Ни слова, о друг мой,
Мы будем с тобой молчаливы...
Русская?
Голос смолк неожиданно, не допев романса. Мимо Александры промелькнула маленькая женская фигурка в пёстрых шелках. Александра успела заметить только глаза, огромные выразительные глаза.
За обедом они познакомились. Певицу звали Бэла Георгиевна Волкова, по сцене Каза Роза. В Германии она была на гастролях, но чувствовала себя одиноко в Берлине. Бэлочка хотела поближе узнать этот город. Не Берлин для иностранцев, но тот Берлин, что вносил в сокровищницу культуры свой огромный вклад, Берлин художественного творчества, Берлин новых друзей, Берлин мысли.
После обеда решили поехать на ипподром. Скачки их не интересовали, просто хотелось наблюдать «типы и нравы».
В складчину наняли извозчика. Важного вида кучер, высоко сидящий на козлах, в фуражке с потёртым серебряным околышком. Новая коляска с упругими мягкими сиденьями. Но лошадь попалась древняя. Кляча мешковато била по берлинской мостовой, не в такт ударяя копытами.
Денёк выдался серенький, будто не летний. Ветер кружил пыль, засыпал глаза. Но Бэлочка и Александра весело смеялись, как беззаботные гимназистки. Извозчик недоумённо оборачивался: кто днём смеётся на чопорных берлинских улицах?
На скачки опоздали. Публика расходилась. Зато успели съесть по порции мороженого.
В пансион возвращались по широкой новопроложенной Герштрассе.
На перекрёстках мальчишки-газетчики призывно выкрикивали: «Экстренный выпуск! Злодейство в Сараеве! Террористический акт!»
Публика спешно расхватывала листки. А ветер разыгрался, налетел неожиданно, подхватил пачки «Экстренного выпуска» и, будто огромные снежные хлопья, разбросал их по мостовой. Публика бросилась подбирать.
Александра пробежала глазами листок.
«Что это такое? Что это значит?»
Ей вдруг стало жутко. Огромные Бэлочкины глаза смотрели на неё, как бы ища защиты...
Наверное, обе почувствовали тогда, что в этот день кончился затянувшийся наивный девятнадцатый век.
В июле к Александре приехал сын. Он приезжал к не» на каникулы ежегодно, где бы она ни находилась – в Париже, Берлине, Ницце, Женеве. Для неё было большой радостью видеть его розовое личико под кепкой, с маленьким чемоданчиком, который он гордо ставил на платформы больших городов Европы. Славного и родного Хохли ей всегда недоставало. Когда Миша был рядом, жизнь делалась полнее. Александра ощущала то милое домашнее тепло, которое так редко выпадало на её долю.
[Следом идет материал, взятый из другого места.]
(** On a server that fulfils every command, each of its mailboxes that holds messages of the
    thread gets one command, under its lock, for exactly their uids in increasing order. *)
Theorem mailSetFlags_commands t b op s mb c a :
  obliging → find_mailbox b s = Some mb →
  (ready_client credentials_of (mb_identityId mb) s).2 = Done (Some c) →
  group (t, b) (messages s) ≠ [] → opToAction op = Some a →
  let rows := sort_by (λ x y, message_time y - message_time x)%Z (group (t, b) (messages s)) in
  imap (mailSetFlags credentials_of clock t b op s).1 =
  imap (ready_client credentials_of (mb_identityId mb) s).1 ++
  flat_map (λ path, session c path
      (if a.1 then FlagsAdd (uids_at path rows) a.2 else FlagsRemove (uids_at path rows) a.2))
    (set_of_list (map e_path (omap uid_entry rows))).
Proof.
  intros Ho Hmb Hc Hg Ha rows. unfold mailSetFlags, read, mbind, proc_bind. rewrite Hmb.
  pose proof (same_ready_client credentials_of (mb_identityId mb) s) as (Hm & _ & _).
  destruct (ready_client _ _ s) as [s1 o]. simpl in *. subst o. rewrite Ha, Hm.
  change (sort_by _ (filter _ (messages s))) with rows.
  destruct rows as [|m ms] eqn:E; [by apply sort_by_nil in E|]. rewrite <- E. clear E m ms.
  destruct (each_traffic (send_flags c a)
    (λ g, session c g.1 (let uids := sort_by num_cmp (map e_uid g.2) in
       if a.1 then FlagsAdd uids a.2 else FlagsRemove uids a.2)) (by_path rows) s1) as [E1 E2].
  { intros [path l] s2 Hin. apply by_path_get in Hin as [_ Hl]. unfold send_flags. simpl.
    destruct (sort_by num_cmp (map e_uid l)) eqn:E; [apply sort_by_nil in E; by destruct l|].
    unfold catch. rewrite <- E.
    destruct (session_traffic c path (if a.1 then FlagsAdd (sort_by num_cmp (map e_uid l)) a.2
      else FlagsRemove (sort_by num_cmp (map e_uid l)) a.2) s2 Ho) as [E1 E2].
    destruct (with_lock _ _ _ s2) as [s3 o]. simpl in *. by subst o. }
  destruct (each _ (by_path rows) s1) as [s2 o]. simpl in *. subst o.
  rewrite set_thread_flags_imap, E1. f_equal.
  rewrite <- (group_by_keys e_path (omap uid_entry rows)). fold (by_path rows).
  assert (∀ g, g ∈ by_path rows → map e_uid g.2 = map e_uid (filter (λ e, e_path e = g.1) (omap uid_entry rows))) as Hg2.
  { intros [path l] Hin. by apply by_path_get in Hin as [-> _]. }
  clear -Hg2. unfold uids_at. induction (by_path rows) as [|g gs IH]; [done|]. cbn [flat_map fmap list_fmap].
  rewrite Hg2 by set_solver. f_equal. apply IH. set_solver.
Qed.
(** ** [moveMail] *)

(** The uids of the thread's messages in a mailbox of the server, in the order of the rows. *)
Definition moved_uids (path : jsstr) (rows : list MessageRow) : list num :=
  map e_uid (filter (λ e, e_path e = path) (omap uid_entry rows)).

(** What the server is told when the messages [rows] go to the folder [dest]: for each of its
    mailboxes that holds some of them one command, under its lock, for exactly their uids. *)
Definition move_traffic (c : nat) (dest : option jsstr) (rows : list MessageRow) : list ImapEvent :=
  flat_map (λ path, session c path (Move (moved_uids path rows) dest))
    (set_of_list (map e_path (omap uid_entry rows))).

Lemma move_on_server_traffic i dest rows s c :
  obliging → omap uid_entry rows ≠ [] → (ready_client credentials_of i s).2 = Done (Some c) →
  imap (move_on_server credentials_of i dest rows s).1 =
    imap (ready_client credentials_of i s).1 ++ move_traffic c dest rows.
Proof.
  intros Ho Hne Hc. unfold move_on_server, move_traffic.
  rewrite <- (group_by_keys e_path (omap uid_entry rows)). fold (by_path rows).
  assert (by_path rows ≠ []) as Hb.
  { intros E. pose proof (group_by_keys e_path (omap uid_entry rows)) as Hk. fold (by_path rows) in Hk. rewrite E in Hk.
    destruct (omap uid_entry rows) as [|x l]; [done|].
    assert (e_path x ∈ []) as Hin; [|by apply not_elem_of_nil in Hin].
    change (@nil jsstr) with (@nil (jsstr * list UidEntry)).*1. rewrite Hk. apply elem_of_set_of_list. set_solver. }
  destruct (by_path rows) as [|g gs] eqn:E; [done|]. rewrite <- E in *. clear E g gs Hb.
  unfold mbind, proc_bind. destruct (ready_client _ _ s) as [s1 o]. simpl in Hc |- *. subst o.
  destruct (each_traffic (move_group c dest) (λ g, session c g.1 (Move (map e_uid g.2) dest)) (by_path rows) s1)
    as [E1 E2].
  { intros [path l] s2 Hin. apply by_path_get in Hin as [_ Hl]. unfold move_group. simpl.
    destruct (map e_uid l) eqn:E; [by destruct l|]. rewrite <- E. by apply session_traffic. }
  unfold catch. destruct (each _ (by_path rows) s1) as [s2 o]. simpl in *. subst o. simpl. rewrite E1. f_equal.
  assert (∀ g, g ∈ by_path rows → moved_uids g.1 rows = map e_uid g.2) as Hg2.
  { intros [path l] Hin. by apply by_path_get in Hin as [-> _]. }
  clear -Hg2. induction (by_path rows) as [|g gs IH]; [done|]. cbn [flat_map fmap list_fmap].
  rewrite Hg2 by set_solver. f_equal. apply IH. set_solver.
Qed.

Lemma moveMail_run job s src d :
  find_mailbox (mv_mailboxId job) s = Some src → move_destination job src s = Some d →
  group (mv_threadId job, mv_mailboxId job) (messages s) ≠ [] →
  let rows := group (mv_threadId job, mv_mailboxId job) (messages s) in
  let s1 := if mv_moveImap job
            then (move_on_server credentials_of (mb_identityId src) (destination_path d) rows s).1 else s in
  same_tables s s1 ∧ moveMail credentials_of clock job s = move_in_db clock job d s1.
Proof.
  intros Hsrc Hd Hg. cbv zeta. unfold moveMail, read, mbind, proc_bind. rewrite Hsrc, Hd.
  change (filter _ (messages s)) with (group (mv_threadId job, mv_mailboxId job) (messages s)).
  destruct (group _ (messages s)) as [|m ms]; [done|]. destruct (mv_moveImap job); [|by split].
  set (p := move_on_server _ _ _ _).
  assert (steps same_tables p) as Hs by (unfold p, move_on_server, move_group; run_steps).
  assert (total p) as Ht.
  { intros s0. unfold p, move_on_server. destruct (by_path _) as [|g gs]; [by exists tt|].
    unfold mbind, proc_bind. destruct (ready_client_total credentials_of (mb_identityId src) s0) as [o Ho].
    destruct (ready_client _ _ s0) as [s1 o1]. simpl in Ho. subst o1. destruct o as [c|]; [|by exists tt].
    apply total_catch. intros s2. by exists tt. }
  specialize (Hs s). destruct (Ht s) as [u Hu]. destruct (p s) as [s1 o]. simpl in *. by subst o.
Qed.

Lemma move_in_db_imap job d s : imap (move_in_db clock job d s).1 = imap s.
Proof.
  unfold move_in_db, transaction, or_throw, unique. unfold_proc. destruct (mapM _ _); [|done].
  destruct (bool_decide _); [|done]. by case_bool_decide.
Qed.

(** What a transaction that ends has done. *)
Lemma move_in_db_done job d s s' :
  move_in_db clock job d s = (s', Done tt) →
  ∃ now now2,
    Forall2 (λ r r', (if msg_in (mv_threadId job) (mv_mailboxId job) r
        then move_row (mb_id d) (if mv_moveImap job then Some (destination_path d) else None) now r
        else Some r) = Some r') (messages s) (messages s') ∧
    mailboxThreads s' = update_where (row_in (mv_threadId job) (mv_mailboxId job))
      (move_thread_row (mb_id d) (if bool_decide (mv_op job = "move"%js) then default "custom"%js (mb_slug d)
         else mv_op job) now2) (mailboxThreads s) ∧
    NoDup (map thread_key (mailboxThreads s')).
Proof.
  unfold move_in_db, transaction, or_throw, unique. unfold_proc. cbn [ticks tick messages].
  destruct (mapM _ _) as [rows|] eqn:Erows; [|done]. destruct (bool_decide (NoDup (map message_key rows))); [|done].
  case_bool_decide as Hnd; [|done]. intros [= <-]. eexists _, _. split; [by apply mapM_Some in Erows|].
  split; [reflexivity|]. exact Hnd.
Qed.

Lemma transaction_threw {A} (p : proc A) s s' : transaction p s = (s', Threw) → same_tables s s'.
Proof. unfold transaction. destruct (p s) as [s1 [a|]]; [done|]. by intros [= <-]. Qed.

Lemma move_in_db_threw job d s s' : move_in_db clock job d s = (s', Threw) → same_tables s s'.
Proof. apply transaction_threw. Qed.

(** The groups after the messages of one have moved to another that was empty. *)
Lemma groups_moved k t d now path rows rows' :
  k.1 = t → k.2 ≠ d → group (t, d) rows = [] →
  Forall2 (λ r r', (if msg_in k.1 k.2 r then move_row d path now r else Some r) = Some r') rows rows' →
  group k rows' = [] ∧ map m_id (group (t, d) rows') = map m_id (group k rows) ∧
  ∀ k', k' ≠ k → k' ≠ (t, d) → group k' rows' = group k' rows.
Proof.
  intros Ht Hd Hg Hm. assert (∀ r, r ∈ rows → msg_key r ≠ (t, d)) as Hno.
  { intros r Hr Hk. assert (r ∈ group (t, d) rows) as Hin by by apply group_spec. rewrite Hg in Hin. set_solver. }
  clear Hg. induction Hm as [|r r' l l' E _ IH]; [done|].
  destruct IH as (IH1 & IH2 & IH3); [set_solver|]. specialize (Hno r (list_elem_of_here _ _)).
  unfold group in *. destruct (msg_in k.1 k.2 r) eqn:Ek.
  - unfold move_row in E. apply fmap_Some in E as (meta & _ & ->). pose proof Ek as Hk%msg_in_key.
    assert (msg_key (with_location d meta now r) = (t, d)) as Hk' by (rewrite <- Ht, <- Hk; done).
    setoid_rewrite filter_cons. repeat split.
    + rewrite decide_False; [done|]. rewrite msg_in_key, Hk'. intros <-. by apply Hd.
    + rewrite decide_True by by rewrite msg_in_key. rewrite (decide_True _ _ Ek). simpl. by f_equal.
    + intros k' H1 H2. rewrite !decide_False; [by apply IH3|..]; rewrite msg_in_key; congruence.
  - injection E as <-. assert (msg_key r ≠ k) as Hk by (intros Hk%msg_in_key; congruence).
    setoid_rewrite filter_cons. repeat split.
    + by rewrite decide_False by by rewrite msg_in_key.
    + rewrite (decide_False (P := msg_in (t, d).1 (t, d).2 r = true)) by by rewrite msg_in_key.
      by rewrite decide_False by congruence.
    + intros k' H1 H2. by rewrite IH3.
Qed.
(** A row of the destination for the same thread makes the key of the moved row a duplicate. *)
Lemma move_conflict (f : MailboxThreadRow → MailboxThreadRow) k k' rows :
  k ≠ k' → k ∈ map thread_key rows → k' ∈ map thread_key rows →
  (∀ r, thread_key r = k → thread_key (f r) = k') →
  ¬ NoDup (map thread_key (update_where (row_in k.1 k.2) f rows)).
Proof.
  intros Hne (r1 & E1 & Hr1)%list_elem_of_fmap (r2 & E2 & Hr2)%list_elem_of_fmap Hf Hnd.
  unfold update_where in Hnd. rewrite map_map in Hnd.
  apply Hne. rewrite E1, E2. f_equal.
  apply (NoDup_map_inj _ _ r1 r2 Hnd Hr1 Hr2). simpl.
  rewrite (proj2 (row_in_key k r1)) by done. rewrite Hf by done.
  destruct (row_in k.1 k.2 r2) eqn:E; [|done]. apply row_in_key in E. by rewrite Hf.
Qed.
Нынешняя встреча с сыном была особенно волнующей. В прошлом году она не могла встретиться с Мишей. Интересы дела требовали отодвинуть на второй план свои чувства к близким. Всё прошлое лето Александра просидела в библиотеке Британского музея. Работая по десять часов в день, она торопилась закончить книгу «Общество и материнство», подробное исследование объёмом более чем в шестьсот страниц о положении матери и ребёнка в различных странах.
Этой же теме Александра решила посвятить свой доклад на Международной женской конференции в Вене. Чтобы подготовиться к докладу в спокойной обстановке, она решила провести с Мишей пару недель в баварском курортном городке Бад-Кольгруб.
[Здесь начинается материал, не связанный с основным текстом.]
Definition trash_row (identity : IdentityRow) (id name slug : jsstr) (path : jsval) (selectable : bool) : MailboxRow :=
  {| mb_id := id; mb_identityId := id_id identity; mb_ownerId := id_ownerId identity; mb_parentId := None;
     mb_kind := "trash"%js; mb_name := Some name; mb_slug := Some slug; mb_isDefault := false;
     mb_metaData := Some (plain_meta path name [] "."%js [] selectable) |}.

(** The body of the [try]. *)
Definition create_trash (c : nat) (identity : IdentityRow) (name : jsstr) : proc unit :=
  _ ← send c (Create name);
  _ ← send c (OpenBox name);
  s ← read;
  row ← insert_mailbox_or_nothing (trash_row identity (new_id s) name (slugify name) (VStr name) true);
  match row with
  | None => mret tt
  | Some row =>
      s1 ← read;
      now ← new_Date clock;
      insert_sync {| sy_id := new_id s1; sy_identityId := id_id identity; sy_mailboxId := mb_id row; lastSeenUid := 0;
                     backfillCursorUid := Z.max 0 (default 1%Z (uidNext (imap s) c name) - 1)%Z;
                     phase := "BACKFILL"%js; syncedAt := None; sy_updatedAt := now |}
  end.

(** Whether one of the names succeeded. *)
Fixpoint try_names (c : nat) (identity : IdentityRow) (names : list jsstr) : proc bool :=
  match names with
  | [] => mret false
  | name :: names =>
      done ← catch (_ ← create_trash c identity name; mret true) (mret false);
      if done : bool then mret true else try_names c identity names
  end.

Definition local_trash (identity : IdentityRow) : proc unit :=
  s ← read;
  if existsb (λ r, bool_decide (mb_identityId r = id_id identity) &&
                   (bool_decide (mb_kind r = "trash"%js) || bool_decide (mb_slug r = Some "trash"%js))) (mailboxes s)
  then mret tt
  else insert_mailbox (trash_row identity (new_id s) "Trash"%js "trash"%js VNull false).

Definition ensureTrashFolder (c : nat) (identity : IdentityRow) : proc unit :=
  _ ← send c ListBoxes;
  s ← read;
  let all := list_boxes (imap s) c in
  if existsb (λ m, bool_decide (bx_specialUse m = Some "\Trash"%js)) all ||
     existsb (λ m, isTrashName (bx_path m) (bx_name m)) all
  then mret tt
  else
    created ← try_names c identity ["Trash"; "Deleted Items"]%js;
    if created : bool then mret tt else local_trash identity.

Definition synced_boxes (allBoxes : list ImapBox) : list ImapBox :=
  List.filter (λ mbx, shouldSyncBox mbx (isGmailAccountFromBoxes allBoxes)) allBoxes.

Definition discoverMailboxes (c : nat) (identityId : jsstr) : proc unit :=
  s ← read;
  match List.find (λ r, bool_decide (id_id r = identityId)) (identities s) with
  | None => mret tt
  | Some identity =>
      let locals := filter (λ r, mb_identityId r = id_id identity) (mailboxes s) in
      _ ← send c ListBoxes;
      s ← read;
      let allBoxes := list_boxes (imap s) c in
      let boxes := synced_boxes allBoxes in
      _ ← discover_boxes identity locals (isGmailAccountFromBoxes allBoxes) c (path_ids locals) boxes;
      _ ← mark_vanished (id_id identity) (map bx_path boxes);
      ensureTrashFolder c identity
  end.
End Discover.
Приехали они туда 21 июля. Место оказалось удивительно живописным. Но выйти из пансиона было невозможно. С гор дул ледяной ветер. Только и оставалось, что любоваться на вид из окна: зелёные горные склоны и на склонах буки, гнущиеся под ветром. Из окон дуло, печь не топилась. Чтобы не замёрзнуть, натянули на себя все, какие только захватили с собой, тёплые вещи.
Через пару дней выглянуло солнце, ветер с гор стал нежным и ласковым, но состояние озноба и тревоги не проходило. Газеты писали о военных действиях между Австрией и Сербией. Если вчера европейская война казалась кошмарным сном, сегодня уже чувствовалась её явь. И всё-таки верить в её возможность никто не хотел. Даже обитатели пансиона считали, что это было бы величайшим безумием. Все старались уверить друг друга, что война невозможна. Курортная жизнь вроде бы шла своим чередом: барышни танцевали, грузные тёти сплетничали. А на душе лежала неотвязная душная тревога. Мучило какое-то странное, незнакомое чувство беспомощности, будто перед силой стихийного, природного бедствия.
«Почему социал-демократы до сих пор не выпустили ни одного воззвания? Почему ничего не слышно о рабочих демонстрациях а Германии? Шевелятся же, борются в Париже!»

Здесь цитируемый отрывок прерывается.